To summarise, the literature of management science records considerable difficulties in implementing both democratic behaviour in organizations, and learning organizations, and in the literature of both there is a paucity of in-depth, long-term case studies, detailing processes, problems and solutions, from which managers may gain a ‘fly-on-the-wall’ view. Nevertheless, the achievement of the learning organization continues to be presented as a major strategic objective for management, and thus is in danger of becoming another unreachable Grail. Given these difficulties, experienced and discussed by management studies, over a period of thirty years, it seemed important to write the story of Fairfield and thereby to illuminate the twin questions:

  • what does democratic management look like in action?
  • how may a learning organization be created in practice?

A note on the text

This research was produced initially as a piece of management consultancy for Fairfield, then written up in collaboration with Henley Management College, as part of the regional development role of the National Health Service Executive’s Postgraduate Deanery for Kent, Surrey and Sussex, at the University of London.
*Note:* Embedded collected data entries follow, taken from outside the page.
(** * Viewport-adaptive resampling: a shallow embedding and its properties

    The development follows the Python sources of the repository:
    - [misc.py]                                   ([cmp_size]),
    - [projections/coordinate_conversion.py],
    - [projections/EquirectangularProjection.py],
    - [projections/CubemapProjection.py],
    - [var/ViewportAdaptiveResampler.py]          ([_rotation_matrix]),
    - [fsmr/fsmr.py] and [fsmr/resample_fsmr.py].

    Floating-point numbers are modelled by the real numbers of the Standard
    Library, NumPy arrays by lists (with their shape where the code reads
    it), Python exceptions by an error monad and the caller-visible NumPy
    buffers by a store of arrays. *)

From Stdlib Require Import ZArith Reals Lra Lia Zfloor RNsatz.
From stdpp Require Import base decidable option list gmap strings.

#[local] Open Scope Z_scope.

(** ** Decidable comparisons on the reals

    NumPy comparisons produce booleans; on the reals they are decided by
    the Standard Library's [Rlt_dec], [Rle_dec] and [Req_dec_T]. *)

#[global] Instance Rlt_decision : RelDecision Rlt := Rlt_dec.
#[global] Instance Rle_decision : RelDecision Rle := Rle_dec.
#[global] Instance Rgt_decision : RelDecision Rgt := Rgt_dec.
#[global] Instance Rge_decision : RelDecision Rge := Rge_dec.
#[global] Instance Req_decision : EqDecision R := Req_dec_T.

(** ** Python exceptions *)

Inductive exn : Type :=
  | ZeroDivisionError
  | ValueError (msg : string)
  | IndexError (msg : string)
  | StopIteration
  | Exception (msg : string).

Inductive result (A : Type) : Type :=
  | Ok (a : A)
  | Raise (e : exn).

Arguments Ok {A} a.
Arguments Raise {A} e.

#[global] Instance result_ret : MRet result := fun A a => Ok a.

#[global] Instance result_bind : MBind result := fun A B k m =>
  match m with
  | Ok a => k a
  | Raise e => Raise e
  end.

#[global] Instance result_fmap : FMap result := fun A B f m =>
  match m with
  | Ok a => Ok (f a)
  | Raise e => Raise e
  end.

Definition is_ok {A : Type} (m : result A) : bool :=
  match m with Ok _ => true | Raise _ => false end.

(** ** misc.py *)

Module Misc.

(** [cmp_size]: [v = np.floor(np.sqrt(erp_size[0] * erp_size[1] / 6))] is a
    float holding an integer; it is kept as that integer.  [/] is Python's
    true division, [%] on a float and a positive int is the mathematical
    remainder, and [int(..)] of an integral float is exact. *)
Definition cmp_size (erp_size : Z * Z) (block_size : Z) : Z * Z :=
  let v := Zfloor (sqrt (IZR (erp_size.1 * erp_size.2) / 6)) in
  let block_residual := v mod block_size in
  let cubeface_res :=
    if bool_decide (IZR block_residual < IZR block_size / 2)%R
    then v + (block_size - block_residual)
    else v - block_residual in
  (cubeface_res * 2, cubeface_res * 3).

(** The same function on integers only, which evaluates. *)
Definition cmp_size_Z (erp_size : Z * Z) (block_size : Z) : Z * Z :=
  let v := Z.sqrt (erp_size.1 * erp_size.2 / 6) in
  let block_residual := v mod block_size in
  let cubeface_res :=
    if 2 * block_residual <? block_size
    then v + (block_size - block_residual)
    else v - block_residual in
  (cubeface_res * 2, cubeface_res * 3).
An account of the research methodology employed is provided in the Appendix.

The original, full-length research is lodged at Henley Management College, and their kind permission to use it in a shortened form here, is gratefully acknowledged. In the fuller version, data are presented rather differently, many more quotations are provided to substantiate the various points made, and the discussion summarized here in the last chapter works from many more sources to make its points. In this account, however, the data cited have been reduced to illustrative quotations from the people at Fairfield, and arguments have been summarized, to provide a more accessible read. All of the speakers are cited simply as ‘S’, with the exception of the Chair and Secretary of Meetings, who are cited as ‘C’ and ‘Sec’ respectively, and the author, who is cited as ‘ZJ.’ Fieldnotes are cited as ‘Fn.’ If no attribution is given for a quotation, its provenance may be either audio tapes or written fieldnotes.